-- Task --
Find and copy each line of the records where the string "append" shows up.

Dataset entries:
▽
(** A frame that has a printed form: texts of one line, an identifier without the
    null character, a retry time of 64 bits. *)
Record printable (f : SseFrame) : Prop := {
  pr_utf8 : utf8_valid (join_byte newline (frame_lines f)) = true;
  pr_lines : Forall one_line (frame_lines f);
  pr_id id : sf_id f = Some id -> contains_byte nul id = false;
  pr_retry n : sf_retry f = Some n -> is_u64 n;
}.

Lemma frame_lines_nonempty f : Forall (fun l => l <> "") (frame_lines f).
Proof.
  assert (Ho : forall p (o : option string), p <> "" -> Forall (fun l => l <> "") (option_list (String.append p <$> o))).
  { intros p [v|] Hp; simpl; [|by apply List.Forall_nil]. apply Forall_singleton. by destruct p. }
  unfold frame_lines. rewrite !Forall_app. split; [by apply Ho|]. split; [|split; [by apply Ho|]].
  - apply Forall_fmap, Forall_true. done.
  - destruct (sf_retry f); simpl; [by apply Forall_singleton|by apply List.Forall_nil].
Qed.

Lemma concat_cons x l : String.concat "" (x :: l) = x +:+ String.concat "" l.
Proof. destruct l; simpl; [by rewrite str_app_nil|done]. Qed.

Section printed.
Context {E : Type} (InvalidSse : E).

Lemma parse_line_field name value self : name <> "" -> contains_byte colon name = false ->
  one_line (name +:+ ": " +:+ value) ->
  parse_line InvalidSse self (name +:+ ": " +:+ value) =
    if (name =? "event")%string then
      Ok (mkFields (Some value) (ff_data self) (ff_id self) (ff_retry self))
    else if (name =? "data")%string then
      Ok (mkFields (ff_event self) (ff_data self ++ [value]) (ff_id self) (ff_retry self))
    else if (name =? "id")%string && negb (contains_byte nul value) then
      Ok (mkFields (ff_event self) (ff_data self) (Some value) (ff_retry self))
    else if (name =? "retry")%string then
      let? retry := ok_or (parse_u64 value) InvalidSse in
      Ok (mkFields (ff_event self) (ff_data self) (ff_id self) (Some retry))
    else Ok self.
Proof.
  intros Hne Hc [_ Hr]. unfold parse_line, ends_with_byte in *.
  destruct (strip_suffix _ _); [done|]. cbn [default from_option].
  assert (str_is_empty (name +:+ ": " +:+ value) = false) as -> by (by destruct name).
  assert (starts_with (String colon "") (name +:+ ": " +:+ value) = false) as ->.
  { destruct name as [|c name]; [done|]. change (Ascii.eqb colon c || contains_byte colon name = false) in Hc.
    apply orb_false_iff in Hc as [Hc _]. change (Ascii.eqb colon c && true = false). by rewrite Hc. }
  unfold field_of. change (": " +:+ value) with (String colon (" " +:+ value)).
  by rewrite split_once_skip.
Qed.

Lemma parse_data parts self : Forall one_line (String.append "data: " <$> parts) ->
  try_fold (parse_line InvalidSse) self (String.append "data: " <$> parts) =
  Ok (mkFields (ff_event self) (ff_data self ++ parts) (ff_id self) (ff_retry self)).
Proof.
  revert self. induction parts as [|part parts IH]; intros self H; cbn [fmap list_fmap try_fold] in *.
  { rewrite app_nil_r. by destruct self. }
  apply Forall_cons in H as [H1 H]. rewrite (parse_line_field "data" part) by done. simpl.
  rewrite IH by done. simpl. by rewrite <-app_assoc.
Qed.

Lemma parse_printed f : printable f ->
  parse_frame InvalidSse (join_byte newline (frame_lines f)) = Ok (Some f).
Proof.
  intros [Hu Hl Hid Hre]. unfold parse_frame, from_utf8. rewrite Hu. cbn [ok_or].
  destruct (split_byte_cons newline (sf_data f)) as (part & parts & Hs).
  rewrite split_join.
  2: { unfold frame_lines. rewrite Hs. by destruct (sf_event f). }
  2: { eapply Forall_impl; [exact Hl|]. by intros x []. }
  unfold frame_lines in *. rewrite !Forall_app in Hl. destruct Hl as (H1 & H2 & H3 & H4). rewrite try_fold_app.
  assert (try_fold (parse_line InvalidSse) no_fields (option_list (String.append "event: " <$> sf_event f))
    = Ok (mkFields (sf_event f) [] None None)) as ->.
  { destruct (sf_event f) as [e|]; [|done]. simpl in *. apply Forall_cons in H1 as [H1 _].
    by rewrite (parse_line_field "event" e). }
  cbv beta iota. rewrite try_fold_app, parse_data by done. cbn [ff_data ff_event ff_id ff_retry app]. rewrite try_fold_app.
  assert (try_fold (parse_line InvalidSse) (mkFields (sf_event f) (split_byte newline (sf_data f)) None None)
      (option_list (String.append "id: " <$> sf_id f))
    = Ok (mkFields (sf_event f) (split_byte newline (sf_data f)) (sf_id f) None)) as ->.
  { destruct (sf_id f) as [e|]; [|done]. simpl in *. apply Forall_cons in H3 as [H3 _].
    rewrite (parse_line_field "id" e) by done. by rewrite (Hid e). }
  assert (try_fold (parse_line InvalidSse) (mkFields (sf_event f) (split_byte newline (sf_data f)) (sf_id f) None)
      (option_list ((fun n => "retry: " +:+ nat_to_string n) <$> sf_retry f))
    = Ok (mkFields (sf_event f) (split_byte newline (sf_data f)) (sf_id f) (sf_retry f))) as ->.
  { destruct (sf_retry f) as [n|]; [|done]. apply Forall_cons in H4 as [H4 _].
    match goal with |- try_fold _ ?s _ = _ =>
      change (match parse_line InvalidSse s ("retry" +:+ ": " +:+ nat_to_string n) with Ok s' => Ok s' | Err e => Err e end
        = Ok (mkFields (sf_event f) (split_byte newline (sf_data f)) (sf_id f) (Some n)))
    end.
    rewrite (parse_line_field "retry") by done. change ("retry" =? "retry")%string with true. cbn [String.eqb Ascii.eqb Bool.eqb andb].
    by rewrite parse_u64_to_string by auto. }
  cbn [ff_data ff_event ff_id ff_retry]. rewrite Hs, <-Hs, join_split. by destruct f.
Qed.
△
▽
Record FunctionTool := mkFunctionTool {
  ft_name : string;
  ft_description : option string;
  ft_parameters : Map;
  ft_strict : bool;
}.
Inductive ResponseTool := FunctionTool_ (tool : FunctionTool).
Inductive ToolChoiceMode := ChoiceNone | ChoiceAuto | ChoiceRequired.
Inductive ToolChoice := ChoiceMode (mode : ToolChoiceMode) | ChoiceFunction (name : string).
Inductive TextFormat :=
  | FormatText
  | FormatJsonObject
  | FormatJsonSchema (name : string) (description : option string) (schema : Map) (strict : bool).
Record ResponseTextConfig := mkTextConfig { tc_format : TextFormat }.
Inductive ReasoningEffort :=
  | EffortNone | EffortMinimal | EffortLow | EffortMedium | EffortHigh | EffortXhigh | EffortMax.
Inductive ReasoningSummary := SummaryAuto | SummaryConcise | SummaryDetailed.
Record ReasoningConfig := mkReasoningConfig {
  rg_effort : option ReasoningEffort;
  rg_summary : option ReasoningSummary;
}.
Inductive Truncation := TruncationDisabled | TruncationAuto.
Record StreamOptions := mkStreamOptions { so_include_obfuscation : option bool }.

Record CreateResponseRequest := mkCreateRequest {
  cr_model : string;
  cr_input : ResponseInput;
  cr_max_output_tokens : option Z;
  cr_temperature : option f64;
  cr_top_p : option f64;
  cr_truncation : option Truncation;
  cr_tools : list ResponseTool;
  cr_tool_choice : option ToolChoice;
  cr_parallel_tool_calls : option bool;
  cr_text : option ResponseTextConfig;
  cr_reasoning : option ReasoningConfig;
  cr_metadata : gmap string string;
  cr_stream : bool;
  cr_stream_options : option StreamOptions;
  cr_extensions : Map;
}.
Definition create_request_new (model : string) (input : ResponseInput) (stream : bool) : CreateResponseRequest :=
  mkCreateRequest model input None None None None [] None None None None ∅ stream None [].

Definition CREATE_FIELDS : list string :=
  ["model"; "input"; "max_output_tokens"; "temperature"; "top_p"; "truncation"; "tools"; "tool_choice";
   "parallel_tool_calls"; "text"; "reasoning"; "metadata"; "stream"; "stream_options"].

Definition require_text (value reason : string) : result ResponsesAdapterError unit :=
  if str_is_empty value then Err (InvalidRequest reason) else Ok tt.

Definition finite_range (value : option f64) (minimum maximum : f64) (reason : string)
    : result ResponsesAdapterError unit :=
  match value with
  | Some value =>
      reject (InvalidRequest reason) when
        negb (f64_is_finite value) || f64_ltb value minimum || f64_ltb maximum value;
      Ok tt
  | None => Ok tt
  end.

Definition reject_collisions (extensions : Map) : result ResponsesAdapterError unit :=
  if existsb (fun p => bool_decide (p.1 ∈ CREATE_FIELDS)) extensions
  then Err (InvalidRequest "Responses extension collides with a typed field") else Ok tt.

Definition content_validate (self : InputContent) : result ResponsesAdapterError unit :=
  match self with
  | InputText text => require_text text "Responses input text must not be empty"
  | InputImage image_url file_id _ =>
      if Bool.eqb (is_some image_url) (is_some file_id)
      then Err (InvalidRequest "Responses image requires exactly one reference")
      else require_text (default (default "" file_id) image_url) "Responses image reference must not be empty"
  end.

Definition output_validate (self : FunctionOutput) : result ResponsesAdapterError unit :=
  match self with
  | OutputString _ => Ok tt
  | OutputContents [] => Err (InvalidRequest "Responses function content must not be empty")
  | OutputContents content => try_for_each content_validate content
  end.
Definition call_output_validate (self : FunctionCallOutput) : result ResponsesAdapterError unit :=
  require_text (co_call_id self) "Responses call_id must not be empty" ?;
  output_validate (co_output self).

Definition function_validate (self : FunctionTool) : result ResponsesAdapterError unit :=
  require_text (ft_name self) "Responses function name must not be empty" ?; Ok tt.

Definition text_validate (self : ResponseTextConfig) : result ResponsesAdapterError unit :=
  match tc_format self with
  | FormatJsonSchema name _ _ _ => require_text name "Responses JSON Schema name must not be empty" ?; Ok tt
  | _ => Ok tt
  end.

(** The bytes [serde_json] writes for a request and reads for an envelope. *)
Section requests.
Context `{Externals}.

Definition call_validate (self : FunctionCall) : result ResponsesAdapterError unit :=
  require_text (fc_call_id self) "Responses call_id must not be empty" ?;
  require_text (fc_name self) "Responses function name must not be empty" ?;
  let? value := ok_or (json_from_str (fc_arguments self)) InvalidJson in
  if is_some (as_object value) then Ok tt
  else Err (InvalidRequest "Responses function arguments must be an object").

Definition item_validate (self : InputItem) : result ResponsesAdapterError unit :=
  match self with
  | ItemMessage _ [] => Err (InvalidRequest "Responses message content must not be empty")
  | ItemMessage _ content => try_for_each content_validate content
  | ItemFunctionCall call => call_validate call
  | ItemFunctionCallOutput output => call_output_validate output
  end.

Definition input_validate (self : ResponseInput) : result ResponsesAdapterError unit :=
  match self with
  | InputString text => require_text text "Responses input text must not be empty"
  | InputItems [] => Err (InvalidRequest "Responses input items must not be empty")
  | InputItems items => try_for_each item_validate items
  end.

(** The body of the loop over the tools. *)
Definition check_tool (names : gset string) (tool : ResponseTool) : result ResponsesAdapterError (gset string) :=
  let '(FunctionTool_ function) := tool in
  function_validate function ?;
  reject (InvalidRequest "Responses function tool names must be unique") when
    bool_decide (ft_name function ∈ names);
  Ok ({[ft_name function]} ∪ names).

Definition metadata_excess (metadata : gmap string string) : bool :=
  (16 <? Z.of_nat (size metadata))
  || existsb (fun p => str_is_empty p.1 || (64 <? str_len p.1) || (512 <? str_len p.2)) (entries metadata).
△
-- Exercise response --
  assert (Ho : forall p (o : option string), p <> "" -> Forall (fun l => l <> "") (option_list (String.append p <$> o))).
Lemma parse_data parts self : Forall one_line (String.append "data: " <$> parts) ->
  try_fold (parse_line InvalidSse) self (String.append "data: " <$> parts) =
  assert (try_fold (parse_line InvalidSse) no_fields (option_list (String.append "event: " <$> sf_event f))
      (option_list (String.append "id: " <$> sf_id f))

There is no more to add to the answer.